Num emprego, há muito anos, as coisas estavam mal. Havia pouco que fazer e fui inventando tarefas. No início eram úteis, embora secundárias, sobretudo a reorganização de coisas que já funcionavam. Depois foram-se tornando menos necessárias e por vezes repetiam-se em ciclos que me tornavam uma espécie de Sísifo burocrático. Hoje, tenho tarefas importantes, cuja produtividade é analisada em detalhe e cuja eficiência me é exigida. E foi, entre outras coisas, a resistência mental que desenvolvi a fazer ações mecanizadas muitas vezes, ao longo de horas, dias e semanas, no computador, que me preparou para fazer bem o que faço. Isto diz-me que os pragmáticos não têm a razão toda. Por vezes, o inútil é solo fértil para algo de produtivo.

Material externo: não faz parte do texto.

(* ===== verification/VmmTheorems.v ===== *)
(** * The virtual memory manager: its theorems

    Stated over any page allocator that keeps [PageAllocatorLaws], and applied
    to the bitmap allocator of [Pmm] in the witnesses. *)
From S2P Require Import Prelude DList AllocSpec Vmm PageTable VmmSpec VmmUser Pmm PmmSpec.
#[local] Open Scope Z_scope.

Section theorems.
Context {P : Type} `{PageAllocatorLaws P}.
Context (kernel_pgd early_tables : Z).
Implicit Types (s : vmm P) (va vb pa : Z).

(** C29. [vmm_map_page] maps one page of the abstract translation: it succeeds
    only where nothing was mapped, then exactly that page translates, to the
    given frame; on failure no translation changes.  The tables it allocates
    on the way stay a tree of pages owned by the manager. *)
Theorem vmm_map_page_refines s va pa flags :
  vm_inv early_tables s kernel_pgd ->
  exists ret s', vmm_map_page kernel_pgd early_tables s va pa flags = Ok (ret, s') /\
    vm_inv early_tables s' kernel_pgd /\
    ((ret = -1 /\ forall vb, translation s' kernel_pgd vb = translation s kernel_pgd vb) \/
     (ret = 0 /\ translation s kernel_pgd va = None /\
      (forall vb, vpn vb <> vpn va -> translation s' kernel_pgd vb = translation s kernel_pgd vb) /\
      forall vb, vpn vb = vpn va ->
        translation s' kernel_pgd vb = Some (phys_to_pte pa (vm_flags_to_pte flags)) /\
        vmm_virt_to_phys kernel_pgd early_tables s' vb =
          Ok (Z.lor (Z.land pa PTE_ADDR_MASK) (Z.land vb (PAGE_SIZE - 1))))).
Proof using Type*.
  intros I. destruct (map_page_spec _ _ s va pa flags I)
    as (ret & s' & E & I' & _ & [[-> Ht] | (-> & Hn & Ht)]); eexists _, s'; eauto 10.
  split; [done|]. split; [done|]. right. split; [done|]. split; [done|]. split.
  - intros vb Hv. by rewrite Ht, decide_False.
  - intros vb Hv. assert (translation s' kernel_pgd vb = Some (phys_to_pte pa (vm_flags_to_pte flags))) as Hvb
      by (by rewrite Ht, decide_True).
    split; [done|]. rewrite virt_to_phys_spec, Hvb by done. simpl.
    by rewrite pte_to_phys_phys_to_pte by apply vm_flags_mask.
Qed.

(** [vmm_unmap_page] removes the translation of one page and no other; it
    returns -1 exactly when there was none, and the page then reads as unmapped. *)
Theorem vmm_unmap_page_refines s va :
  vm_inv early_tables s kernel_pgd ->
  exists ret s', vmm_unmap_page kernel_pgd early_tables s va = Ok (ret, s') /\
    vm_inv early_tables s' kernel_pgd /\
    ret = (if translation s kernel_pgd va is Some _ then 0 else -1) /\
    vmm_virt_to_phys kernel_pgd early_tables s' va = Ok 0 /\
    forall vb, translation s' kernel_pgd vb =
      if decide (vpn vb = vpn va) then None else translation s kernel_pgd vb.
Proof using Type*.
  intros I. destruct (unmap_page_spec _ _ s va I) as (ret & s' & E & I' & _ & Hret & Ht).
  exists ret, s'. do 3 (split; [done|]). split; [|done].
  by rewrite virt_to_phys_spec, Ht, decide_True.
Qed.

(** C30. [vmm_map_range] is all or nothing: it maps every page of the range to
    consecutive frames, or its rollback leaves every translation as it was. *)
Theorem vmm_map_range_atomic s va pa size flags :
  vm_inv early_tables s kernel_pgd ->
  exists ret s', vmm_map_range kernel_pgd early_tables s va pa size flags = Ok (ret, s') /\
    vm_inv early_tables s' kernel_pgd /\
    ((ret = 0 /\
      (forall j, 0 <= j < npages size ->
         translation s kernel_pgd (page_after (PAGE_ALIGN_DOWN va) j) = None /\
         translation s' kernel_pgd (page_after (PAGE_ALIGN_DOWN va) j) =
           Some (phys_to_pte (page_after (PAGE_ALIGN_DOWN pa) j) (vm_flags_to_pte flags))) /\
      forall vb, ~ in_pages (PAGE_ALIGN_DOWN va) (npages size) vb ->
        translation s' kernel_pgd vb = translation s kernel_pgd vb) \/
     (ret = -1 /\ forall vb, translation s' kernel_pgd vb = translation s kernel_pgd vb)).
Proof using Type*.
  intros I. destruct (map_range_spec _ _ s va pa size flags I) as (ret & s' & E & I' & _ & Hres).
  exists ret, s'. done.
Qed.

(** [vmm_init] covers the MMIO gigabyte and the detected RAM with identity
    blocks of 1GB and leaves a well-formed table tree.  In those blocks
    [vmm_virt_to_phys] answers 0, as for an unmapped address, and
    [vmm_map_page] refuses every page. *)
Theorem vmm_init_identity s :
  vm_inv early_tables s kernel_pgd -> (forall i, entry (phys s) kernel_pgd i = 0) ->
  early_table_index s < EARLY_TABLES_COUNT -> 0 <= pa_total_memory (pm s) ->
  exists s', vmm_init kernel_pgd early_tables s = Ok (0, s') /\ vm_inv early_tables s' kernel_pgd /\
    forall va, 0 <= va < (1 + ram_blocks (pa_total_memory (pm s))) * 2 ^ 30 ->
      in_block kernel_pgd s' va /\
      vmm_virt_to_phys kernel_pgd early_tables s' va = Ok 0 /\
      forall pa flags, vmm_map_page kernel_pgd early_tables s' va pa flags = Ok (-1, s').
Proof using Type*.
  intros I Hz He Hm. destruct (vmm_init_spec _ _ s I Hz He Hm) as (s' & E & I' & Hblk).
  exists s'. split; [done|]. split; [done|]. intros va Hva. specialize (Hblk va Hva).
  split; [done|]. by apply in_block_blocked.
Qed.

(** [vmm_map_user_page], which walks the tables by itself, sets the
    translation of one page of the address space and no other; unlike
    [vmm_map_page] it replaces a mapping that exists. *)
Theorem vmm_map_user_page_refines s mm m va pa flags :
  mm <> 0 -> mm_pool s !! mm = Some m -> pgd m <> 0 -> va < USER_VMA_END ->
  vm_inv early_tables s (pgd m) -> no_block s (pgd m) va 0 ->
  exists ret s', vmm_map_user_page early_tables s mm va pa flags = Ok (ret, s') /\
    vm_inv early_tables s' (pgd m) /\
    ((ret = -1 /\ forall vb, translation s' (pgd m) vb = translation s (pgd m) vb) \/
     (ret = 0 /\ forall vb, translation s' (pgd m) vb =
        if decide (vpn vb = vpn va) then Some (user_pte pa flags)
        else translation s (pgd m) vb)).
Proof using Type*.
  intros Hmm Hm Hp Hva I Hnb.
  destruct (map_user_page_spec _ s mm m va pa flags Hmm Hm Hp Hva I Hnb)
    as (ret & s' & E & I' & _ & Hres).
  exists ret, s'. done.
Qed.

(** After [vmm_add_vma] an address of the new area is found there, and any
    other address is found where it was before. *)
Theorem vmm_add_find_vma s mm m xs start stop flags :
  mm <> 0 -> vma_inv s -> mm_pool s !! mm = Some m ->
  chain vma_next (vma_pool s) (vma_list m) xs -> vma_index s < 256 ->
  exists s' x, vmm_add_vma s mm start stop flags = Ok (0, s') /\ vma_inv s' /\ x <> 0 /\
    mm_areas s' mm (x :: xs) /\
    forall addr, vmm_find_vma s' mm addr =
      if (start <=? addr) && (addr <? stop) then Ok x else vmm_find_vma s mm addr.
Proof using Type.
  intros Hmm Hi Hm Hc Hlt.
  destruct (add_vma_spec s mm m xs start stop flags Hmm Hi Hm Hc Hlt)
    as (s' & x & E & Hi' & _ & Ha & _ & Hx & Hxs).
  exists s', x. split; [done|]. split; [done|].
  assert (x <> 0) as Hx0 by (destruct Ha as (m' & _ & Hc'); by destruct (chain_lookup _ _ _ _ x Hc'); [left|]).
  split; [done|]. split; [done|]. intros addr.
  rewrite (find_vma_spec s' mm (x :: xs)) by done. cbn [List.find]. rewrite Hx.
  destruct (_ && _); [done|]. rewrite (find_vma_spec s mm xs) by (done || by exists m).
  f_equal. f_equal. clear -Hxs. induction xs as [|y xs IH]; [done|]. cbn [List.find].
  rewrite Hxs by (by left). destruct (area_has s addr y); [done|]. apply IH.
  intros a z Hz. apply Hxs. by right.
Qed.
End theorems.

(** ** Witnesses: sixteen pages of memory, six in use *)

Definition vm_pmm : pmm :=
  Pmm ∅ None 16 10 0x10000 MEMORY_BASE (MEMORY_BASE + 0x10000) {[ 0 := 63 ]} true MEMORY_BASE 0x10000.
Definition vm_pgd : Z := MEMORY_BASE.
Definition vm_tables : Z := MEMORY_BASE + 0x1000.
Definition vm_user : Z := MEMORY_BASE + 0x5000.

(** One empty table, for the kernel or for the address space of slot 1. *)
Definition boot_vmm (root : Z) : vmm pmm :=
  Vmm vm_pmm 0 {[ root := ∅ ]} {[ 1 := Mm vm_user 0 0 1 ]} 1 ∅ 0.

Lemma vm_pmm_live p : 0 <= p < 6 -> pmm_live vm_pmm (MEMORY_BASE + p * PAGE_SIZE).
Proof.
  intros Hp. exists p. split; [simpl; lia|]. split; [done|].
  assert (p = 0 \/ p = 1 \/ p = 2 \/ p = 3 \/ p = 4 \/ p = 5) as Hc by lia.
  by repeat destruct Hc as [->|Hc]; [..|subst].
Qed.

Lemma tree_single root (ok : Z -> Prop) : ok root -> tree {[ root := ∅ ]} root ok.
Proof.
  intros Hok. assert (forall p t, walk {[ root := ∅ ]} root p = Some t -> p = [] /\ t = root) as Hw.
  { intros [|i p] t; [by intros [= <-]|]. simpl. unfold step, entry. by rewrite lookup_singleton_eq. }
  split.
  - intros p t _ [-> ->]%Hw. rewrite lookup_singleton_eq. eauto.
  - by intros p q t _ _ [-> _]%Hw [-> _]%Hw.
Qed.

Lemma boot_vmm_inv root k : root = MEMORY_BASE + k * PAGE_SIZE -> k = 0 \/ k = 5 ->
  vm_inv vm_tables (boot_vmm root) root.
Proof.
  intros -> Hk. split; [split|].
  - split; [split; by vm_compute|]. split; by vm_compute.
  - by vm_compute.
  - intros i Hi. unfold Vmm.early_table, vm_tables. cbn in Hi.
    replace (MEMORY_BASE + 0x1000 + i * PAGE_SIZE) with (MEMORY_BASE + (i + 1) * PAGE_SIZE)
      by (unfold PAGE_SIZE; lia).
    apply vm_pmm_live. unfold EARLY_TABLES_COUNT in Hi. lia.
  - apply tree_single. split; [apply vm_pmm_live; lia|]. intros i Hi Heq.
    unfold Vmm.early_table, vm_tables, PAGE_SIZE, MEMORY_BASE in Heq. cbn in Hi. unfold EARLY_TABLES_COUNT in Hi. lia.
Qed.

Lemma vmm_map_page_refines_witness :
  exists ret s', vmm_map_page vm_pgd vm_tables (boot_vmm vm_pgd) 0x8000000000 0x1234000 3 = Ok (ret, s') /\
    vm_inv vm_tables s' vm_pgd.
Proof.
  destruct (vmm_map_page_refines vm_pgd vm_tables (boot_vmm vm_pgd) 0x8000000000 0x1234000 3
    (boot_vmm_inv vm_pgd 0 eq_refl (or_introl eq_refl))) as (ret & s' & E & I & _).
  by exists ret, s'.
Defined.

Lemma vmm_unmap_page_refines_witness :
  exists ret s', vmm_unmap_page vm_pgd vm_tables (boot_vmm vm_pgd) 0x8000000000 = Ok (ret, s') /\ ret = -1.
Proof.
  destruct (vmm_unmap_page_refines vm_pgd vm_tables (boot_vmm vm_pgd) 0x8000000000
    (boot_vmm_inv vm_pgd 0 eq_refl (or_introl eq_refl))) as (ret & s' & E & I & Hr & _).
  exists ret, s'. split; [done|]. rewrite Hr. by vm_compute.
Defined.

Lemma vmm_map_range_atomic_witness :
  exists ret s', vmm_map_range vm_pgd vm_tables (boot_vmm vm_pgd) 0x8000000123 0x40000000 8192 3 = Ok (ret, s') /\
    vm_inv vm_tables s' vm_pgd.
Proof.
  destruct (vmm_map_range_atomic vm_pgd vm_tables (boot_vmm vm_pgd) 0x8000000123 0x40000000 8192 3
    (boot_vmm_inv vm_pgd 0 eq_refl (or_introl eq_refl))) as (ret & s' & E & I & _).
  by exists ret, s'.
Defined.

Lemma vmm_init_identity_witness :
  exists s', vmm_init vm_pgd vm_tables (boot_vmm vm_pgd) = Ok (0, s') /\
    vmm_virt_to_phys vm_pgd vm_tables s' 0x40080000 = Ok 0.
Proof.
  destruct (vmm_init_identity vm_pgd vm_tables (boot_vmm vm_pgd)
    (boot_vmm_inv vm_pgd 0 eq_refl (or_introl eq_refl))) as (s' & E & I & Hb); [|done|by vm_compute|].
  - intros i. unfold entry. simpl. by rewrite lookup_singleton_eq.
  - exists s'. split; [done|]. by apply Hb.
Defined.

Lemma vmm_map_user_page_refines_witness :
  exists ret s', vmm_map_user_page vm_tables (boot_vmm vm_user) 1 0x400000 0x1234000 2 = Ok (ret, s') /\
    vm_inv vm_tables s' vm_user.
Proof.
  destruct (vmm_map_user_page_refines vm_tables (boot_vmm vm_user) 1 (Mm vm_user 0 0 1)
    0x400000 0x1234000 2) as (ret & s' & E & I & _); try done.
  - exact (boot_vmm_inv vm_user 5 eq_refl (or_intror eq_refl)).
  - intros m u Hm. destruct m as [|m].
    + intros [= <-]. unfold entry. simpl. by rewrite lookup_singleton_eq.
    + unfold walk_prefix. simpl. unfold step, entry. by rewrite lookup_singleton_eq.
  - by exists ret, s'.
Defined.

Lemma vmm_add_find_vma_witness :
  exists s' x, vmm_add_vma (boot_vmm vm_user) 1 0x1000 0x3000 3 = Ok (0, s') /\
    vmm_find_vma s' 1 0x2000 = Ok x /\ x <> 0.
Proof.
  destruct (vmm_add_find_vma (boot_vmm vm_user) 1 (Mm vm_user 0 0 1) [] 0x1000 0x3000 3)
    as (s' & x & E & _ & Hx & _ & Hf); try done.
  - split; [by vm_compute|]. intros x Hx. simpl in Hx. rewrite lookup_empty in Hx. by destruct Hx.
  - exists s', x. split; [done|]. by rewrite Hf.
Defined.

#001927 – 06 de Setembro de 2024

Algumas pessoas convenceram-se de que tudo o que é mais relevante na sua vida foi por elas conquistado. Que o mérito é apenas delas: que são o argumentista, realizador e protagonista de tudo o que de notável lhes aconteceu. Estas pessoas têm-me parecido mais permeáveis a um tipo de insensibilidade: a falta de compaixão que considera que quem falhou, não atingindo as mesmas proezas de empreendedora auto-construção, só a si mesmo pode culpar. Nisto, talvez a discussão sobre o livre arbítrio possa ajudar. Diz Sapolsky que em tantas coisas a ciência descobriu a causa que leva a um efeito e que o resultado tem sido o de as sociedades se tornarem mais humanas. Dá exemplos como deixarmos de queimar mulheres porque as culpávamos de bruxaria num ano de colheitas desastrosas, deixarmos de considerar que os epilépticos estavam possuídos por demónios, deixarmos de culpar as mães de esquizofrénicos de não os amarem e dessa falta de amor causar a esquizofrenia. Quero acreditar que os avanços na ciência terão um efeito assim. Mas em tantas coisas considero que as mudanças têm de ser políticas, que descobertas científicas não desencadeiam automaticamente o que o poder político consegue impedir.